Competitors – Can Alternative Cryptos Affect Bitcoin’s Price?
Bitcoin dominates the mindshare of the crypto industry, but its dominance has been waning over time —38% dominance, as per data from CoinGecko.
This is mainly attributed to the advent of Decentralized Finance, which has reimagined the way people do finance with a more inclusive and lucrative financial ecosystem. We now have thousands of alternatives to Bitcoin, either to compensate for certain limitations with Bitcoin (such as transaction throughput) or to bring something new to the industry. Ethereum, Bitcoin’s main alternative, is the pioneer of the DeFi movement.
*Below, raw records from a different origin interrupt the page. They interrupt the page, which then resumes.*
(** * ChatPanel and AgentModePage: client-local state and its update protocol

    Shallow embedding of the state management of two grist-core UI panels:
    - [ChatPanel] (the chat sidebar): the [_messages], [_inputText] and
      [_thinking] observables, [_sendMessage], the placeholder-response timer
      and [_scrollToBottom];
    - [AgentModePage]: the agent logs, [_initializeSampleData],
      [_sendAgentCommand], [_togglePause] and [_clearAgent].

    JS strings are sequences of UTF-16 code units ([list N]).  A grainjs
    [Observable.set] notifies its listeners synchronously, and only when the
    new value differs ([!==]) from the current one: arrays built by the code
    are always fresh objects, strings and booleans compare by value.  Every
    notification is recorded as an event carrying the state its listeners
    observe.  [setTimeout] is recorded as a scheduling event, [Date.now()] as
    a reading of an external clock. *)

From Stdlib Require Import String Ascii ZArith NArith QArith Bool Lia List.
Import ListNotations.
Close Scope Q_scope.
Set Warnings "-register-all".
Open Scope list_scope.

(** ** JS strings *)

Definition jsstring := list N.

(** A string literal of the source, as its code units. *)
Definition js (s : string) : jsstring := map N_of_ascii (list_ascii_of_string s).

Fixpoint jsstr_eqb (a b : jsstring) : bool :=
  match a, b with
  | [], [] => true
  | x :: a', y :: b' => N.eqb x y && jsstr_eqb a' b'
  | _, _ => false
  end.

(** ECMAScript WhiteSpace and LineTerminator code units, the ones
    [String.prototype.trim] strips. *)
Definition js_ws_codes : list N :=
  [9; 10; 11; 12; 13; 32; 160; 5760;
   8192; 8193; 8194; 8195; 8196; 8197; 8198; 8199; 8200; 8201; 8202;
   8232; 8233; 8239; 8287; 12288; 65279]%N.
Ethereum is a blockchain protocol that allows developers to create decentralized applications (DApps) of all sorts and shapes on its network: GameFi, NFTs, Art, Metaverse, yield-generating protocols, and more. This paved the road for new financial incentives and effectively elevated the blockchain infrastructure to a new level regarding use cases.
Likewise, we have dozens of blockchains that have carved a niche out for themselves, like Solana, Fantom, or Avalanche. New coins and tokens are created daily, yet they don’t offer anything new to the space. Hence, the ones that can potentially take ground from Bitcoin are the top ten currencies by market cap, which can be found on data aggregators such as CoinGecko or Coinmarketcap.
Regulation Plays For and Against Bitcoin’s Price
Bitcoin was born a year after the 2008 crisis, which caused a global recession and exposed banks’ and significant financial institutions’ lack of regulation and transparency. Bitcoin has remained unregulated and will remain that way. However, government regulation plays a crucial role in Bitcoin’s price.
For example, Bitcoin —and the overall crypto market— can benefit from countries allowing crypto companies to operate legally and promoting cryptocurrencies as another investment asset. Or maybe approve a Bitcoin-based exchange-traded fund. Countries like Australia and Canada have already approved BTC and ETH ETFs, allowing keen investors to gain exposure to crypto assets.
However, negative regulation can be, for example, a country like China cracking down on cryptocurrencies and prohibiting citizens from using them. Good or bad, regulation will affect Bitcoin’s price.
Effect of Media Coverage on Bitcoin’s Price
The cryptocurrency market has one of the most significant capitalizations in the world, which is why we must have proper and instant media coverage of the latest movements from the crypto and DeFi worlds. When good news spreads through social media, chances are more investors are more likely to buy BTC, pushing its price up. But, naturally, its price will likely drop if the information is terrible.
The media covers everything related to Bitcoin and other cryptocurrencies and the elements that affect the decentralized market in an unbiased manner. This is important since it will broadly impact investors’ outlook, which is a fundamental pillar affecting cryptocurrency prices. Are prices up, down, or sideways? Is the Bitcoin difficulty rate increasing, or is Cardano finally introducing smart contracts? Whatever it is, investors want and need to know.
Final Thoughts
As you see, Bitcoin’s price factors are multiple and have their level of complexity. Bitcoin remains a volatile asset, and regulation still doesn’t favor the cryptocurrency industry. Until then, the factors we mentioned will keep affecting Bitcoin’s price.